◆ TASK ◆
Give back exactly the lines of the entries below from the line with "destruct (Z.leb_spec (Z.of_nat" to the line with "split; [|lia]. split; [f_equal;", inclusive, and only those.

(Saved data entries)
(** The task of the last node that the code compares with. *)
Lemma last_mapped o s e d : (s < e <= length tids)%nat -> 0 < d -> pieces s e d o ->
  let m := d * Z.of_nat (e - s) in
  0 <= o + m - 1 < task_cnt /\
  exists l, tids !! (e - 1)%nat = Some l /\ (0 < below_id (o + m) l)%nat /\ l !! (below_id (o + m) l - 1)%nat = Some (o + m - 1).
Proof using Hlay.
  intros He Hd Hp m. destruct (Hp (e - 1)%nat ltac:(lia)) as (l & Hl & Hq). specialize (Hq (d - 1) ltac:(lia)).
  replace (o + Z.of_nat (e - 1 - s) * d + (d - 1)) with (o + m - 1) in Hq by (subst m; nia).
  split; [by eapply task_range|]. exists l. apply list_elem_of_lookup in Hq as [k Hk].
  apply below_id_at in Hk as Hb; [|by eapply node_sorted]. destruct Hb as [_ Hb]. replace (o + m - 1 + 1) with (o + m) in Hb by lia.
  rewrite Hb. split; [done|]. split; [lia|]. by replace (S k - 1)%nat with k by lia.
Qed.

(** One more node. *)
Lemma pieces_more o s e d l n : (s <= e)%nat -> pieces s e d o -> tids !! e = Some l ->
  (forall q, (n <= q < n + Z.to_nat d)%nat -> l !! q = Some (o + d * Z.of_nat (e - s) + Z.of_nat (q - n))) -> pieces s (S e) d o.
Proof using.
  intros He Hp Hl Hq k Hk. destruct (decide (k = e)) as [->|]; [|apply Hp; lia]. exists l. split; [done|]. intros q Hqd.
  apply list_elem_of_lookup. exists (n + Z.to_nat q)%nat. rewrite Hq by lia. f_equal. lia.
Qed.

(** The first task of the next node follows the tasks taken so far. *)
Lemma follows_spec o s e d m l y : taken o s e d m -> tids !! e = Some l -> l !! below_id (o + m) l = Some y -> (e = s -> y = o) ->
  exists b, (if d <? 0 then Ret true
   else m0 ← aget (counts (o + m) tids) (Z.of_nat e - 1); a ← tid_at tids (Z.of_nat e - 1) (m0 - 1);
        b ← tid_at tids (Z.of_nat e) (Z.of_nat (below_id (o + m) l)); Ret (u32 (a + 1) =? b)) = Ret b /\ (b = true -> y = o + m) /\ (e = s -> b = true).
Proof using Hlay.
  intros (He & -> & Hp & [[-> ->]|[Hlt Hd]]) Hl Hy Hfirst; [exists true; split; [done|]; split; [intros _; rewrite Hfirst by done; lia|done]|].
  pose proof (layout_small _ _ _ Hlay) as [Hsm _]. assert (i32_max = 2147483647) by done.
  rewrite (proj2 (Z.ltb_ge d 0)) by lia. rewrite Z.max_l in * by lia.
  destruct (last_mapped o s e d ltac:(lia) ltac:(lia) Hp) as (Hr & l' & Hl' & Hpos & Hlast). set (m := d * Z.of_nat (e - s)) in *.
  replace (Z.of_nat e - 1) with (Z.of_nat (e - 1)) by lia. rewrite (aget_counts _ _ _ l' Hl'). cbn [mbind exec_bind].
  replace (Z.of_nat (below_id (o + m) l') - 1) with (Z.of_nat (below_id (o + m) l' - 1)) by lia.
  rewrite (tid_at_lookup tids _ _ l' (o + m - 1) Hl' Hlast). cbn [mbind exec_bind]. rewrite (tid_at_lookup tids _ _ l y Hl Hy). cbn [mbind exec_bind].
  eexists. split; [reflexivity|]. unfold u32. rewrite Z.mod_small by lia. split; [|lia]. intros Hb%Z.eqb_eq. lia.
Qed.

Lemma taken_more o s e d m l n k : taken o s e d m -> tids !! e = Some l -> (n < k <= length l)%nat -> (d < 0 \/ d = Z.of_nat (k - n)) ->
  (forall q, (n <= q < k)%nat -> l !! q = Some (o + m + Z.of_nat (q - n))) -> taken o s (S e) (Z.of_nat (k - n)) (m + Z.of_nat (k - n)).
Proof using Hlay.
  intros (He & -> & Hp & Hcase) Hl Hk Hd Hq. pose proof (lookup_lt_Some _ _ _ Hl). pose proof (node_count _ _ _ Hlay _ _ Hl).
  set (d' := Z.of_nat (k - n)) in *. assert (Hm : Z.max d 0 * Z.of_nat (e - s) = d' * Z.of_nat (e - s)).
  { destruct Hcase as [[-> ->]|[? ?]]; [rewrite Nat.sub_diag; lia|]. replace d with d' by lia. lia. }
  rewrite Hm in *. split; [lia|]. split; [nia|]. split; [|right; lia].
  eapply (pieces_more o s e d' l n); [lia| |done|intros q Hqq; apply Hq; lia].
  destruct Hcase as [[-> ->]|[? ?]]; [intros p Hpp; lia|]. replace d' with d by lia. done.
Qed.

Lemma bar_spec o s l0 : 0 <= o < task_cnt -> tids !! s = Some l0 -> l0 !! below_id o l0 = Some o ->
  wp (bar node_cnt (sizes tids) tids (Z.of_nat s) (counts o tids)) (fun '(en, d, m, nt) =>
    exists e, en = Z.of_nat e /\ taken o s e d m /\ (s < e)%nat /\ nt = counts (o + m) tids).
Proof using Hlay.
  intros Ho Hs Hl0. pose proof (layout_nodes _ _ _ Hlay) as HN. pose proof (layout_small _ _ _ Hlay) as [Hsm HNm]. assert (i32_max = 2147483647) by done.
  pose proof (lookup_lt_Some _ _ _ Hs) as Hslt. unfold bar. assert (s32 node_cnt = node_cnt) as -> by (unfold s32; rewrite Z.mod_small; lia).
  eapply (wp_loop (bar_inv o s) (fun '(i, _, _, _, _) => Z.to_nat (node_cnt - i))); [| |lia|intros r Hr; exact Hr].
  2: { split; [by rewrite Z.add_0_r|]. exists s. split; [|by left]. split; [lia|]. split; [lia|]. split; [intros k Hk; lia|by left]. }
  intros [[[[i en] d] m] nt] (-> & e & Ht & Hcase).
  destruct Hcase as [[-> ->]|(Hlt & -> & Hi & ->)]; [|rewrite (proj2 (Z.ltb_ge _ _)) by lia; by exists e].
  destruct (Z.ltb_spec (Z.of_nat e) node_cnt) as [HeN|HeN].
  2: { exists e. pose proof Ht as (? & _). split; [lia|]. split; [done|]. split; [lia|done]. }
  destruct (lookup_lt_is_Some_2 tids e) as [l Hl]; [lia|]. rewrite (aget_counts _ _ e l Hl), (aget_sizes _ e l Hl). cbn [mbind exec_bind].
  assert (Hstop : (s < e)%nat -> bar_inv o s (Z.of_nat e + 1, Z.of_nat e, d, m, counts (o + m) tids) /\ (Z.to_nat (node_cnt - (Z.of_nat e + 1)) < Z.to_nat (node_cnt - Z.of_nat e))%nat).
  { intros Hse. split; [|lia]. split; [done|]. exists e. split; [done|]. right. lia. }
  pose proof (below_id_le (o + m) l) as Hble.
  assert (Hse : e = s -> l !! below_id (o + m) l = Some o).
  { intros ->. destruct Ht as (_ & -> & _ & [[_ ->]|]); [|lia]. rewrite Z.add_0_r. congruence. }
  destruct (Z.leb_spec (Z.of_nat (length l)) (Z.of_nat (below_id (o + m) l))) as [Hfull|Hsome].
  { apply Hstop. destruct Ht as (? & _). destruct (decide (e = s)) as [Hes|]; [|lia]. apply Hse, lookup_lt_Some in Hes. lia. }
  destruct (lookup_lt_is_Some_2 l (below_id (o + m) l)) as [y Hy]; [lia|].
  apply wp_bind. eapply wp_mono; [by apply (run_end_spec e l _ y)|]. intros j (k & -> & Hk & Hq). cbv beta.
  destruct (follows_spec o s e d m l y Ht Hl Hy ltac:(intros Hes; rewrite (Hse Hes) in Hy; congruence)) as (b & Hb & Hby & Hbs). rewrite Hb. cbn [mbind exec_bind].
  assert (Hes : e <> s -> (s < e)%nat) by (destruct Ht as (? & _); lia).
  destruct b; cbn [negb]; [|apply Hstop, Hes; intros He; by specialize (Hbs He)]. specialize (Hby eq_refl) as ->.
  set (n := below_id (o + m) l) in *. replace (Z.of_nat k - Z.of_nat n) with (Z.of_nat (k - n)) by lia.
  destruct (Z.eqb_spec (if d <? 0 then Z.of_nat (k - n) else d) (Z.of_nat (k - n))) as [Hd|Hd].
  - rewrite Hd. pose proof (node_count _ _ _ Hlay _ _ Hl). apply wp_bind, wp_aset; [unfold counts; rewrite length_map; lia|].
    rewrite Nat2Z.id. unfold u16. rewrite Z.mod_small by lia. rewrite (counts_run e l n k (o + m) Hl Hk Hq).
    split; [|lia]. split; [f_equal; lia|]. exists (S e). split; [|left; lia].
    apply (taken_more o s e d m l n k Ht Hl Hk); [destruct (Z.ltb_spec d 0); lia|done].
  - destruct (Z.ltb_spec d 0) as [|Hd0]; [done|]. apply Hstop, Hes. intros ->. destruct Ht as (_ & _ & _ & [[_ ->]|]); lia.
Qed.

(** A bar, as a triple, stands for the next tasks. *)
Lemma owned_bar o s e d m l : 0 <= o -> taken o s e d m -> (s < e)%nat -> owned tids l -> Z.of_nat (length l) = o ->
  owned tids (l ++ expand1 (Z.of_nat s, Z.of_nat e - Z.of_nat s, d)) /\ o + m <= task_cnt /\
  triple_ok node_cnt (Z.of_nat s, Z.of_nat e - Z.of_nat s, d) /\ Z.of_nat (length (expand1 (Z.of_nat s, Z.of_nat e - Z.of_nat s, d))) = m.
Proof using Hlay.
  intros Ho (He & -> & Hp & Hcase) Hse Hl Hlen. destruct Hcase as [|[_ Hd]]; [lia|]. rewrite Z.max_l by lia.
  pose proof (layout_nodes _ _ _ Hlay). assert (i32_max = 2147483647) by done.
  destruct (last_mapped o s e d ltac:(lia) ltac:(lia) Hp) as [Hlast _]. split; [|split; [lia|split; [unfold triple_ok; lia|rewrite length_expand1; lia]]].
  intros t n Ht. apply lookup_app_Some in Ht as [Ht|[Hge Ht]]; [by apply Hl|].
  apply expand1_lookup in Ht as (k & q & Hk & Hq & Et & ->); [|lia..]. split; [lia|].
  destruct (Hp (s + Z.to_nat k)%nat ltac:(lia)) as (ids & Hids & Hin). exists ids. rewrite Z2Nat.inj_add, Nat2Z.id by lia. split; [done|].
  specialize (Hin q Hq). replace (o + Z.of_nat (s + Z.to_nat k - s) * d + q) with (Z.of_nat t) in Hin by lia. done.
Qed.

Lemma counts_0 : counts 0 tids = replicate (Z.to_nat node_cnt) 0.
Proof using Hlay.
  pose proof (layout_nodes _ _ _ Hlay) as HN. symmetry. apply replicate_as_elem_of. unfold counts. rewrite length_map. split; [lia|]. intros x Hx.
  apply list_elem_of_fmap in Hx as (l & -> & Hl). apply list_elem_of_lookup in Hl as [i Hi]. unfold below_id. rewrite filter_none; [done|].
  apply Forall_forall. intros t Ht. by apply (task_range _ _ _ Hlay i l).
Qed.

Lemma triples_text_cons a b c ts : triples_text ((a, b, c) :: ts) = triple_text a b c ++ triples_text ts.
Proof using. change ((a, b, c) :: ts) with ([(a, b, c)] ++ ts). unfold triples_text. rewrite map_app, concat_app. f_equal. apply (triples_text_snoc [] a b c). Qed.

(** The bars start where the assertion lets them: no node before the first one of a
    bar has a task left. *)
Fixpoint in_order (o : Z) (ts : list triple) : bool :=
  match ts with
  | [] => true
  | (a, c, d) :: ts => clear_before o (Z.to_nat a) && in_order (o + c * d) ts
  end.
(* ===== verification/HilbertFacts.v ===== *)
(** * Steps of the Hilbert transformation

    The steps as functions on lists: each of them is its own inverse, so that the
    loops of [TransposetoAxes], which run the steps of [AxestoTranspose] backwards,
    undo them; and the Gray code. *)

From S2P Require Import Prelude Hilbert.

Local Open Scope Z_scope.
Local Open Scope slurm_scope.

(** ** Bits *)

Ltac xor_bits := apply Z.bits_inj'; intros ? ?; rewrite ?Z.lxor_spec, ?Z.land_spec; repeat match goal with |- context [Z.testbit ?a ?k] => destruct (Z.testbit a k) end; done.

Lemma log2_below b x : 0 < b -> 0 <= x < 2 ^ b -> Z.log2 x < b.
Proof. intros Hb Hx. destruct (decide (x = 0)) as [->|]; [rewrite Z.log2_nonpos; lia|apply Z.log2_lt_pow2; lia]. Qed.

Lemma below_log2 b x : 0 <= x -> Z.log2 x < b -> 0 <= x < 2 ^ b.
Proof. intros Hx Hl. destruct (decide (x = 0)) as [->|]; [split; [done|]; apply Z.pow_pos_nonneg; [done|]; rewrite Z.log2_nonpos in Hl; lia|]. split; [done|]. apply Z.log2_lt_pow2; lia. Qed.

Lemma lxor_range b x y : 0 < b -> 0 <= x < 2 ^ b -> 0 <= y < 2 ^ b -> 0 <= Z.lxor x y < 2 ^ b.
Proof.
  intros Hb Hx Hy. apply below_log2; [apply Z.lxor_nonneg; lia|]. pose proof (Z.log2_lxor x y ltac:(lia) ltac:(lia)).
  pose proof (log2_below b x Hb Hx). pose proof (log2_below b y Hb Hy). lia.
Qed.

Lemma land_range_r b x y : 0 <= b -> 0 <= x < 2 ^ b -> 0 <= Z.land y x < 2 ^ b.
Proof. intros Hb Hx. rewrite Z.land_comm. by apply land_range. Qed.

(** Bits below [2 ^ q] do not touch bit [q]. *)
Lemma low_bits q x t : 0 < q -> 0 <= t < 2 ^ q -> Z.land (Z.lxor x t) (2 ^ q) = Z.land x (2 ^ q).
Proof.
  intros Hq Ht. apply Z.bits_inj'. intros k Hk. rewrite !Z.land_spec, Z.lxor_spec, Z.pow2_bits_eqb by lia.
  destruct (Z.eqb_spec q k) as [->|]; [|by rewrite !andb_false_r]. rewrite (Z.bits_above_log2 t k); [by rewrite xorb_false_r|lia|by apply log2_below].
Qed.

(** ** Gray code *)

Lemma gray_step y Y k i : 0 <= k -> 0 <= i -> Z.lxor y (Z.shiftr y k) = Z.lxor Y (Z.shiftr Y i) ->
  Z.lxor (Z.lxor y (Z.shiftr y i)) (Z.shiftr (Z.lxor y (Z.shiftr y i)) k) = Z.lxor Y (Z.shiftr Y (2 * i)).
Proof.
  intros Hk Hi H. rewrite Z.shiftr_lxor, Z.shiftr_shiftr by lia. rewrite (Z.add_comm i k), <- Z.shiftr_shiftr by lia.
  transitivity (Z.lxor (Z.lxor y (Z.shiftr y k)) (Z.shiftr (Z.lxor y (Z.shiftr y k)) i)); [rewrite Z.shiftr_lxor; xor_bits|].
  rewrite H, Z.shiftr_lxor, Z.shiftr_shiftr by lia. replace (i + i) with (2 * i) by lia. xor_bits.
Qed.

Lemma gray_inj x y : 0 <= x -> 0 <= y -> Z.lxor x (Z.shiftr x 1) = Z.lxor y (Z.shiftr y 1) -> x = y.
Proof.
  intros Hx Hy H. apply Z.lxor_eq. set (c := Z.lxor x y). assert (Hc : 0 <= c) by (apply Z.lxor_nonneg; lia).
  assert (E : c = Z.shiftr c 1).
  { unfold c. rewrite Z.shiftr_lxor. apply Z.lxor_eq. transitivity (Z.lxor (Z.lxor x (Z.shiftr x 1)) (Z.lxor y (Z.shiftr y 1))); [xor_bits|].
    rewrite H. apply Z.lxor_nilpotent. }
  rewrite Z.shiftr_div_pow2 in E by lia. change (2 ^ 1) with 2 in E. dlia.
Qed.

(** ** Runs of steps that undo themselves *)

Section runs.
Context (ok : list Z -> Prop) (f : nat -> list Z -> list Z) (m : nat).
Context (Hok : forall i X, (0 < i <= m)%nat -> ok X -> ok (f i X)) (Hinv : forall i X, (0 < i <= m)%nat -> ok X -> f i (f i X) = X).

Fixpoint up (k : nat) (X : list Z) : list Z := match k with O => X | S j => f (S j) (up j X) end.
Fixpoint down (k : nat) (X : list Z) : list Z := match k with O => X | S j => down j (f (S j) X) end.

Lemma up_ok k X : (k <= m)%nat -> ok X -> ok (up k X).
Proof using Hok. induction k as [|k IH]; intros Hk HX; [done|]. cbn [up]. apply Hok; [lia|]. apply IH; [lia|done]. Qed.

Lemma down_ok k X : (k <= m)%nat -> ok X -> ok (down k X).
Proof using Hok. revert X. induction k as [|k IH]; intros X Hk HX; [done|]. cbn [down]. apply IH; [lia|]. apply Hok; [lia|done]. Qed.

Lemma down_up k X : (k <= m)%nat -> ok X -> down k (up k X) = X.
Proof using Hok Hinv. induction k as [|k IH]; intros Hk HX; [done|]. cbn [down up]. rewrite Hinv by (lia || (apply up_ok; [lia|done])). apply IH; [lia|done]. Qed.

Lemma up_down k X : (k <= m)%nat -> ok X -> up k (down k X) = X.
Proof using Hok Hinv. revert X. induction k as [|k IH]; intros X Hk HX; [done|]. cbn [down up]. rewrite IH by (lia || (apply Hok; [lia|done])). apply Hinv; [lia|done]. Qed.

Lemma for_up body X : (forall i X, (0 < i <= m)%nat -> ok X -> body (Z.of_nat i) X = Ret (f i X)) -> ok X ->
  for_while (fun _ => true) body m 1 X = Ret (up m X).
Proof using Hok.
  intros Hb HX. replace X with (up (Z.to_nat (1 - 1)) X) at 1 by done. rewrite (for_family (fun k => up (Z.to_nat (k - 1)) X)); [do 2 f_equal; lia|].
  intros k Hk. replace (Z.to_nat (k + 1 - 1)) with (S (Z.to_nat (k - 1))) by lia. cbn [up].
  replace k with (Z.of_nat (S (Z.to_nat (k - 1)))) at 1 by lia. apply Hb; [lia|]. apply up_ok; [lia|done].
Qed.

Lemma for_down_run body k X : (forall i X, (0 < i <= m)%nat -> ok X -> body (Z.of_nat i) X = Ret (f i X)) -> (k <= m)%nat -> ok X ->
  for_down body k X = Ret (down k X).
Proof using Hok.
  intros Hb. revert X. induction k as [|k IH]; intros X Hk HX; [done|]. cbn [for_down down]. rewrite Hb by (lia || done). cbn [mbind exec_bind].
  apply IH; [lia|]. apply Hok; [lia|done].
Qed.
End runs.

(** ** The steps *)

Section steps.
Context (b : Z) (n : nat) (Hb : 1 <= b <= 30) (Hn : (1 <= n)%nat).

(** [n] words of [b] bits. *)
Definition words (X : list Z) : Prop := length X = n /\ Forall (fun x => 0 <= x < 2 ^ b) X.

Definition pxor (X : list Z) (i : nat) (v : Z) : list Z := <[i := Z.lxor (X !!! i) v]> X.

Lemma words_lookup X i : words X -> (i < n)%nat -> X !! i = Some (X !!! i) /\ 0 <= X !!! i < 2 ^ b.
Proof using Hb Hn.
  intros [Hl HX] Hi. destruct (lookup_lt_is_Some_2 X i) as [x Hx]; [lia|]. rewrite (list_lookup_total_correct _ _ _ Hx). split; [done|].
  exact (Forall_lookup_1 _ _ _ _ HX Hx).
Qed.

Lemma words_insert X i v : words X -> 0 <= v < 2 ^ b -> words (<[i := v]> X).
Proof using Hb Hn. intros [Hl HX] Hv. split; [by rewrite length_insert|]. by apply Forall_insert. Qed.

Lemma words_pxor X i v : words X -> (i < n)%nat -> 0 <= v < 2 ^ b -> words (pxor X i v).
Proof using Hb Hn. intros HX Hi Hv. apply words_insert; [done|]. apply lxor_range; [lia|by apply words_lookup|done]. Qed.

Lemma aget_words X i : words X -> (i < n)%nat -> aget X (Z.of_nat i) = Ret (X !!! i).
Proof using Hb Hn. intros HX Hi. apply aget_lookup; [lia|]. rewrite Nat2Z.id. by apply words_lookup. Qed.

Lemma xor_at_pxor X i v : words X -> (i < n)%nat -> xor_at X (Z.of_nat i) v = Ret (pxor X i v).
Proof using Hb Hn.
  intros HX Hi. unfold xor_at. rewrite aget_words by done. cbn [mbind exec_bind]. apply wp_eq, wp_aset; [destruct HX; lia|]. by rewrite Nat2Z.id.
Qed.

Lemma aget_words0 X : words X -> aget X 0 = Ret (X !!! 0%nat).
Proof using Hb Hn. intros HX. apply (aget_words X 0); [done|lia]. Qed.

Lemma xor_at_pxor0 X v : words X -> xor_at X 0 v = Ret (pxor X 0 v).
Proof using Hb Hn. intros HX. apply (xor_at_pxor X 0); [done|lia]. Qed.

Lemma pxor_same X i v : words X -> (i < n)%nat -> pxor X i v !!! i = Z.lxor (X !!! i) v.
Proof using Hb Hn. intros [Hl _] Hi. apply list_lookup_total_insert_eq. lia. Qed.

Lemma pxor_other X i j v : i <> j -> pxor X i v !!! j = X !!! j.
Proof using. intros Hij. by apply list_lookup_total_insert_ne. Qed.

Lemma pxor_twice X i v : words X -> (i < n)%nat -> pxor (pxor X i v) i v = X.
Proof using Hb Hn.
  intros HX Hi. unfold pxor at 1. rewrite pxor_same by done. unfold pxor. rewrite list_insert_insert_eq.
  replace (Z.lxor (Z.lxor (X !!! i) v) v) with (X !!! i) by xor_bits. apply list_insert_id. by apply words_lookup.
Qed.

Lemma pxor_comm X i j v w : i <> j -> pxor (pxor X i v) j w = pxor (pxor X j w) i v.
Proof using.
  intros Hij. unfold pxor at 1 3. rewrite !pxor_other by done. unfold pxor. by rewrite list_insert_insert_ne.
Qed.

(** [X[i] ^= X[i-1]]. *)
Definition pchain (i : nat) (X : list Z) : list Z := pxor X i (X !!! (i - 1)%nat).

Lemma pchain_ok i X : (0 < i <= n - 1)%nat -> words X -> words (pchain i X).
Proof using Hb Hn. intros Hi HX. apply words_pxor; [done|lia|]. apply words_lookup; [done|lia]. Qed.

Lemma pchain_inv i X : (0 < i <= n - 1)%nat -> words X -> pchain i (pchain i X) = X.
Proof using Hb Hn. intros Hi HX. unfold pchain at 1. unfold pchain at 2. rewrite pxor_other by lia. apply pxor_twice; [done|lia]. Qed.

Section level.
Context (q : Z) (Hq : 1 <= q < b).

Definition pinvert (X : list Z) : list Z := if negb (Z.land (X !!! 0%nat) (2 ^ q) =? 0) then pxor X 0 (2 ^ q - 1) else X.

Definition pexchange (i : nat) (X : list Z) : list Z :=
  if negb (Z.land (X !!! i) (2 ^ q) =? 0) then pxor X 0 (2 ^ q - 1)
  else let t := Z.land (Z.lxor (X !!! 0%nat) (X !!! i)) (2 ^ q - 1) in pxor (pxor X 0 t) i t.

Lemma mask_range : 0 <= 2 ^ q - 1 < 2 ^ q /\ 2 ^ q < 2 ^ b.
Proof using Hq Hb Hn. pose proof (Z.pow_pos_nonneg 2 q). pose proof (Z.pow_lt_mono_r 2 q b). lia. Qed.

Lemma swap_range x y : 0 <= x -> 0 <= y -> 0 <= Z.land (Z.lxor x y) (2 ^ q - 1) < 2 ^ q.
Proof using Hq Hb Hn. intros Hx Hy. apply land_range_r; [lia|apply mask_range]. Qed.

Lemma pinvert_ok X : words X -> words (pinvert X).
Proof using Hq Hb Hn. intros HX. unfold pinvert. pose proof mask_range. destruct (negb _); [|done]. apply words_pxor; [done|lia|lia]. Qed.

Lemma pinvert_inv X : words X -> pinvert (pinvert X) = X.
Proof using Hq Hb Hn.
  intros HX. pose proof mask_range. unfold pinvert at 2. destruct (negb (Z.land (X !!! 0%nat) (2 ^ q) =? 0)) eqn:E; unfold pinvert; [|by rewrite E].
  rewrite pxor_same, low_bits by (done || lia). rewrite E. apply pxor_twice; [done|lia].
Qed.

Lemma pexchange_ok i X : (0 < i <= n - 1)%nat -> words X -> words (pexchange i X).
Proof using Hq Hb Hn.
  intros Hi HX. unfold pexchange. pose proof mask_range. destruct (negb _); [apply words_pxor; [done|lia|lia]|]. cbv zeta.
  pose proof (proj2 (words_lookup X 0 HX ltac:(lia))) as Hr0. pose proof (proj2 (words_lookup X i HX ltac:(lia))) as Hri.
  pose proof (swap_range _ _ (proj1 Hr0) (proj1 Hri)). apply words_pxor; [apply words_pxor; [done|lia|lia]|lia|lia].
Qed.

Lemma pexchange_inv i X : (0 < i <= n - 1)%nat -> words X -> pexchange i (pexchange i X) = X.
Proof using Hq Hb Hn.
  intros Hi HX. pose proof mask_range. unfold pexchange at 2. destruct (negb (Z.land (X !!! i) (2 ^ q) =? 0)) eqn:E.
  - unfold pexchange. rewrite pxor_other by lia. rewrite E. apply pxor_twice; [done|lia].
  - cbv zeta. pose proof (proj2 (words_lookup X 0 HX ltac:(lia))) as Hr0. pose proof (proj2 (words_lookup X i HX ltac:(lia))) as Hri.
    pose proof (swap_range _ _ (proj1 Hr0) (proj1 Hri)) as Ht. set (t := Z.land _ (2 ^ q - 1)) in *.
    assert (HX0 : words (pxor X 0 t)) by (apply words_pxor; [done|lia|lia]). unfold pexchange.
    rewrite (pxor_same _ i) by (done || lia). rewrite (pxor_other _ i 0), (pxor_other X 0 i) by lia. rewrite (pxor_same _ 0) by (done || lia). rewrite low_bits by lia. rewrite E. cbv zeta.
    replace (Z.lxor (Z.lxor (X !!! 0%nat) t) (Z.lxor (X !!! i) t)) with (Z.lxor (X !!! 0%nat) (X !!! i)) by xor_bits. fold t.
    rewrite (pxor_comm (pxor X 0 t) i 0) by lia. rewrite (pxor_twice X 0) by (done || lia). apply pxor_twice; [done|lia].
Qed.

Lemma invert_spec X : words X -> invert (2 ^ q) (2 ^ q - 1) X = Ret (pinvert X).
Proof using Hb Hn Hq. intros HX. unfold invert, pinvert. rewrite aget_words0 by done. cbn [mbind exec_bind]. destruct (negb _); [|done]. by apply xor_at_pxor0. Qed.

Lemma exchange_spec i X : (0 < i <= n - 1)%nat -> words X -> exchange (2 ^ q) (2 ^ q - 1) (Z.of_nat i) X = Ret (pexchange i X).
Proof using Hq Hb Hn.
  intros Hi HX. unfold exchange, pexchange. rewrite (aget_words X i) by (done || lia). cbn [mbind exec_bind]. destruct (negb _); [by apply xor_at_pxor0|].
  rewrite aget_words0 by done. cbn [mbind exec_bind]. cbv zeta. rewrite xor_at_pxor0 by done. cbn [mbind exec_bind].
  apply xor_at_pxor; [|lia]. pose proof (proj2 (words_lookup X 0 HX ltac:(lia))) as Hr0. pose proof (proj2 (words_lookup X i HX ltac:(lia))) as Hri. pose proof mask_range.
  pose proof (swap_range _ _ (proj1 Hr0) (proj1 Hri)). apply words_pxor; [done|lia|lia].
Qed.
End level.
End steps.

◆ TASK RESPONSE ◆
  destruct (Z.leb_spec (Z.of_nat (length l)) (Z.of_nat (below_id (o + m) l))) as [Hfull|Hsome].
  { apply Hstop. destruct Ht as (? & _). destruct (decide (e = s)) as [Hes|]; [|lia]. apply Hse, lookup_lt_Some in Hes. lia. }
  destruct (lookup_lt_is_Some_2 l (below_id (o + m) l)) as [y Hy]; [lia|].
  apply wp_bind. eapply wp_mono; [by apply (run_end_spec e l _ y)|]. intros j (k & -> & Hk & Hq). cbv beta.
  destruct (follows_spec o s e d m l y Ht Hl Hy ltac:(intros Hes; rewrite (Hse Hes) in Hy; congruence)) as (b & Hb & Hby & Hbs). rewrite Hb. cbn [mbind exec_bind].
  assert (Hes : e <> s -> (s < e)%nat) by (destruct Ht as (? & _); lia).
  destruct b; cbn [negb]; [|apply Hstop, Hes; intros He; by specialize (Hbs He)]. specialize (Hby eq_refl) as ->.
  set (n := below_id (o + m) l) in *. replace (Z.of_nat k - Z.of_nat n) with (Z.of_nat (k - n)) by lia.
  destruct (Z.eqb_spec (if d <? 0 then Z.of_nat (k - n) else d) (Z.of_nat (k - n))) as [Hd|Hd].
  - rewrite Hd. pose proof (node_count _ _ _ Hlay _ _ Hl). apply wp_bind, wp_aset; [unfold counts; rewrite length_map; lia|].
    rewrite Nat2Z.id. unfold u16. rewrite Z.mod_small by lia. rewrite (counts_run e l n k (o + m) Hl Hk Hq).
    split; [|lia]. split; [f_equal; lia|]. exists (S e). split; [|left; lia].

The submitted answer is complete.